### [PROBLEM TO WORK ON]
Transcribe the lines from the start of the data below through the line with "Proof. intros Ha", word for word and nothing more.

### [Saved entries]
● ● ●

(** ** Maps *)
Lemma reads_u256 n : in256 n → reads_back rlp_int as_u256 n.
Proof. intros Hn _. by apply (toInt_ok n 32). Qed.
Lemma reads_addr a : is_addr a → reads_back (rlp_hash 20) as_addr a.
Proof. intros Ha _. apply (toHash_ok 20); [lia|exact Ha]. Qed.
(** A value whose encoding is stored as a byte string. *)
Lemma reads_nested {A} (items : A → list rlp_item) f x :
  good (Items (items x)) → (item_ok (Items (items x)) → f (encode (Items (items x))) = Ok x) →
  reads_back (λ x, rlp_out (items x)) (nested f) x.
Proof.
  intros Hg Hf Ho. unfold nested, rlp_out in *. rewrite toBytes_strict_ok by done. cbn [mbind outcome_bind].
  apply Hf. by eapply nested_ok.
Qed.

(** Inserting the pairs of an iteration one by one rebuilds the map. *)
Lemma foldl_insert_list {V} (l : list (Z * V)) (m : gmap Z V) :
  l ≡ₚ map_to_list m → foldl (λ m p, <[p.1 := p.2]> m) ∅ l = m.
Proof.
  intros Hl. assert (NoDup l.*1) as Hn by (rewrite Hl; apply NoDup_fst_map_to_list).
  assert (∀ acc : gmap Z V, foldl (λ m p, <[p.1 := p.2]> m) acc l = list_to_map l ∪ acc) as ->.
  { clear Hl. induction l as [|[k v] l IH]; intros acc; csimpl in *; [by rewrite (left_id ∅ (∪))|].
    apply NoDup_cons in Hn as [Hk Hn]. rewrite IH by done.
    apply not_elem_of_list_to_map_1 in Hk. rewrite <-insert_union_r by done. by rewrite insert_union_l. }
  rewrite (right_id ∅ (∪)). rewrite <-(list_to_map_to_list m). by apply list_to_map_proper.
Qed.

Lemma read_map_gen {V W} (ek : Z → rlp_item) (ev : V → rlp_item) ck (cv : bytes → outcome W) (h : V → W) (m : gmap Z V) :
  item_ok (Items ((λ p, rlp_pair (ek p.1) (ev p.2)) <$> map_iter m)) →
  (∀ k v, m !! k = Some v → reads_back ek ck k ∧ reads_as ev cv v (h v)) →
  read_map ck cv (encode (Items ((λ p, rlp_pair (ek p.1) (ev p.2)) <$> map_iter m))) = Ok (h <$> m).
Proof.
  intros Ho Hm. unfold read_map. read_rlp. rewrite rlp_list_ok by done. cbn [mbind outcome_bind].
  rewrite (mapO_ok (λ p, rlp_pair (ek p.1) (ev p.2)) _ (prod_map id h) (map_iter m)).
  - cbn. rewrite (foldl_insert_list _ (h <$> m)); [done|]. by rewrite map_iter_perm, map_to_list_fmap.
  - apply item_ok_items in Ho. by rewrite Forall_fmap in Ho.
  - apply Forall_forall. intros [k v] Hkv%map_iter_elem Hp. read_rlp.
    destruct (Hm k v Hkv). by apply toPair_ok.
Qed.
Lemma read_map_ok {V} (ek : Z → rlp_item) (ev : V → rlp_item) ck cv (m : gmap Z V) :
  item_ok (Items ((λ p, rlp_pair (ek p.1) (ev p.2)) <$> map_iter m)) →
  (∀ k v, m !! k = Some v → reads_back ek ck k ∧ reads_back ev cv v) →
  read_map ck cv (encode (Items ((λ p, rlp_pair (ek p.1) (ev p.2)) <$> map_iter m))) = Ok m.
Proof. intros Ho Hm. by rewrite (read_map_gen ek ev ck cv id), map_fmap_id. Qed.
Lemma good_map {V} (f : Z * V → rlp_item) (m : gmap Z V) :
  (∀ k v, m !! k = Some v → good (f (k, v))) → good (Items (f <$> map_iter m)).
Proof.
  intros Hf. apply good_items. rewrite Forall_fmap. apply Forall_forall.
  intros [k v] Hkv%map_iter_elem. by apply Hf.
Qed.
Lemma erase_slot_lookup (m : gmap Address (gmap u256 (option nat))) a n b k :
  erase_slot a n m !! b ≫= (.!! k) = if decide ((b, k) = (a, n)) then None else m !! b ≫= (.!! k).
Proof.
  unfold erase_slot. destruct (m !! a) as [own|] eqn:Ea.
  - destruct (decide (b = a)) as [->|Hb].
    + case_bool_decide as He.
      * rewrite lookup_delete_eq, Ea. cbn. case_decide as Hd; [done|].
        destruct (own !! k) eqn:Ek; [|done]. assert (k ≠ n) by congruence.
        assert (delete n own !! k = None) as Hx by by rewrite He. rewrite lookup_delete_ne in Hx by done. congruence.
      * rewrite lookup_insert_eq, Ea. cbn. destruct (decide (k = n)) as [->|Hk].
        -- by rewrite lookup_delete_eq, decide_True.
        -- rewrite lookup_delete_ne by done. by rewrite decide_False by congruence.
    + rewrite (decide_False (P := (b, k) = (a, n))) by congruence.
      case_bool_decide; [by rewrite lookup_delete_ne|by rewrite lookup_insert_ne].
  - case_decide as Hd; [|done]. injection Hd as -> ->. by rewrite Ea.
Qed.
Lemma erase_slot_owner (m : gmap Address (gmap u256 (option nat))) a n :
  (∀ b own, m !! b = Some own → own ≠ ∅) → ∀ b own, erase_slot a n m !! b = Some own → own ≠ ∅.
Proof.
  intros H b own. unfold erase_slot. destruct (m !! a) as [o|] eqn:Ea; [|apply H].
  case_bool_decide; destruct (decide (a = b)) as [->|Hb].
  - by rewrite lookup_delete_eq.
  - rewrite lookup_delete_ne by done. apply H.
  - rewrite lookup_insert_eq. by intros [= <-].
  - rewrite lookup_insert_ne by done. apply H.
Qed.

Lemma Rep_removed q E i t : Rep q E → (i, t) ∈ E → Rep (removed i t q) (without i E).
Proof.
  intros R Hi. split; cbn.
  - by rewrite (rep_current _ _ R), without_fst.
  - rewrite (rep_nodes _ _ R). apply map_eq. intros j. pose proof (rep_ids _ _ R) as Hd.
    destruct (decide (j = i)) as [->|Hj].
    + rewrite lookup_delete_eq. symmetry. apply not_elem_of_list_to_map. rewrite without_fst, list_elem_of_filter. naive_solver.
    + rewrite lookup_delete_ne by done. apply option_eq. intros u.
      rewrite <-!elem_of_list_to_map by auto using without_nodup. rewrite without_elem. naive_solver.
  - apply without_nodup, R.
  - intros j. rewrite without_fst, list_elem_of_filter. intros [_ Hj]. by apply R.
  - intros j u [_ Hj]%without_elem. by eapply (rep_good _ _ R).
  - intros h j. setoid_rewrite without_elem. destruct (decide (h = hash_of t)) as [->|Hh].
    + rewrite lookup_delete_eq. split; [done|]. intros (u & [Hj Hu] & Hx). cbn in Hj.
      destruct Hj. by eapply rep_hash_inj.
    + rewrite lookup_delete_ne, (rep_hash _ _ R) by done. split; intros (u & Hu & Hx); exists u; [|naive_solver].
      split; [|done]. split; [|done]. cbn. intros ->. by rewrite (rep_same_id _ _ _ _ _ R Hi Hu) in Hh.
  - intros a n o. unfold current_at. cbn. rewrite erase_slot_lookup. setoid_rewrite without_elem. case_decide as Hk.
    + split; [done|]. intros (j & u & -> & [Hj Hu] & Hx). cbn in Hj. destruct Hj. eapply rep_key_inj; try done. by rewrite Hx, Hk.
    + fold (current_at q a n). rewrite (rep_slot _ _ R). split; intros (j & u & -> & Hu & Hx); exists j, u; [|naive_solver].
      split; [done|]. split; [|done]. split; [|done]. cbn. intros ->. rewrite (rep_same_id _ _ _ _ _ R Hu Hi) in Hx. by rewrite <-Hx in Hk.
  - apply erase_slot_owner, R.
Qed.

Lemma remove_absent q E h : Rep q E → h ∉ hashes E → remove_WITH_LOCK h q = (Ok false, q).
Proof. intros R Hh. unfold remove_WITH_LOCK, getS, mbind, ST_bind. by apply (rep_hash_none _ _ _ R) in Hh as ->. Qed.
Lemma remove_present q E i t : Rep q E → (i, t) ∈ E → remove_WITH_LOCK (hash_of t) q = (Ok true, removed i t q).
Proof.
  intros R Hi. unfold remove_WITH_LOCK, node, getS, mbind, ST_bind.
  rewrite (proj2 (rep_hash _ _ R (hash_of t) i)) by eauto. rewrite (rep_node _ _ _ _ R Hi). cbn.
  assert (current_at q (safeSender t) (t_nonce t) = Some (Some i)) as Hs by (apply R; eauto 6).
  unfold current_at in Hs. rewrite bool_decide_false; [done|]. intros Hx. by rewrite Hx in Hs.
Qed.
(** ** Future transactions *)
Record Waiting q E F : Prop := {
  w_good : ∀ k t, F !! k = Some t →
    recoverable t ∧ key_of t = k ∧ hash_of t ∈ q_known q ∧ hash_of t ∉ hashes E ∧ k ∉ keys E;
  w_inj : ∀ k t k' t', F !! k = Some t → F !! k' = Some t' → hash_of t = hash_of t' → k = k';
  w_size : q_futureSize q = Z.of_nat (size F) }.

Definition Known q E : Prop := ∀ h, h ∈ hashes E → h ∈ q_known q.

(** [m_future] holds the map, without empty accounts. *)
Record Stored q F : Prop := {
  st_lookup : ∀ a n, q_future q !! a ≫= (.!! n) = F !! (a, n);
  st_owner : ∀ a m, q_future q !! a = Some m → m ≠ ∅ }.

(** Members that the moves between the two sets leave alone. *)
Definition kept q q' : Prop :=
  q_known q' = q_known q ∧ q_dropped q' = q_dropped q ∧ q_limit q' = q_limit q
  ∧ q_futureLimit q' = q_futureLimit q ∧ q_unverified q' = q_unverified q.
#[export] Instance kept_preorder : PreOrder kept.
Proof. split; [done|]. intros q1 q2 q3 (?&?&?&?&?) (?&?&?&?&?). repeat split; congruence. Qed.

Lemma Waiting_promote q E F n i t q' :
  Waiting q E F → F !! key_of t = Some t → q_known q' = q_known q →
  q_futureSize q' = q_futureSize q - 1 →
  Waiting q' (put_at n (i, t) E) (delete (key_of t) F).
Proof.
  intros W Ht Hk Hs. destruct (w_good _ _ _ W _ _ Ht) as (Hg & _ & Htk & Hth & _).
  assert (∀ h, h ∈ hashes (put_at n (i, t) E) ↔ h = hash_of t ∨ h ∈ hashes E) as Hh.
  { intros h. unfold hashes. by rewrite put_at_perm, !fmap_cons, elem_of_cons. }
  assert (∀ k, k ∈ keys (put_at n (i, t) E) ↔ k = key_of t ∨ k ∈ keys E) as Hks.
  { intros k. unfold keys. by rewrite put_at_perm, !fmap_cons, elem_of_cons. }
  split.
  - intros k u [Hne Hu]%lookup_delete_Some. destruct (w_good _ _ _ W _ _ Hu) as (? & ? & ? & ? & ?).
    rewrite Hk, Hh, Hks. repeat split; try done; intros [Hx|]; try done.
    by eapply Hne, (w_inj _ _ _ W).
  - intros k u k' u' [_ Hu]%lookup_delete_Some [_ Hu']%lookup_delete_Some. by eapply (w_inj _ _ _ W).
  - rewrite Hs, (w_size _ _ _ W), map_size_delete_Some by eauto.
    assert (size F ≠ 0%nat) by (intros Hz%map_size_empty_inv; subst; by rewrite lookup_empty in Ht). lia.
Qed.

● ● ●

### [FINISHED EXERCISE]
(** ** Maps *)
Lemma reads_u256 n : in256 n → reads_back rlp_int as_u256 n.
Proof. intros Hn _. by apply (toInt_ok n 32). Qed.
Lemma reads_addr a : is_addr a → reads_back (rlp_hash 20) as_addr a.
Proof. intros Ha _. apply (toHash_ok 20); [lia|exact Ha]. Qed.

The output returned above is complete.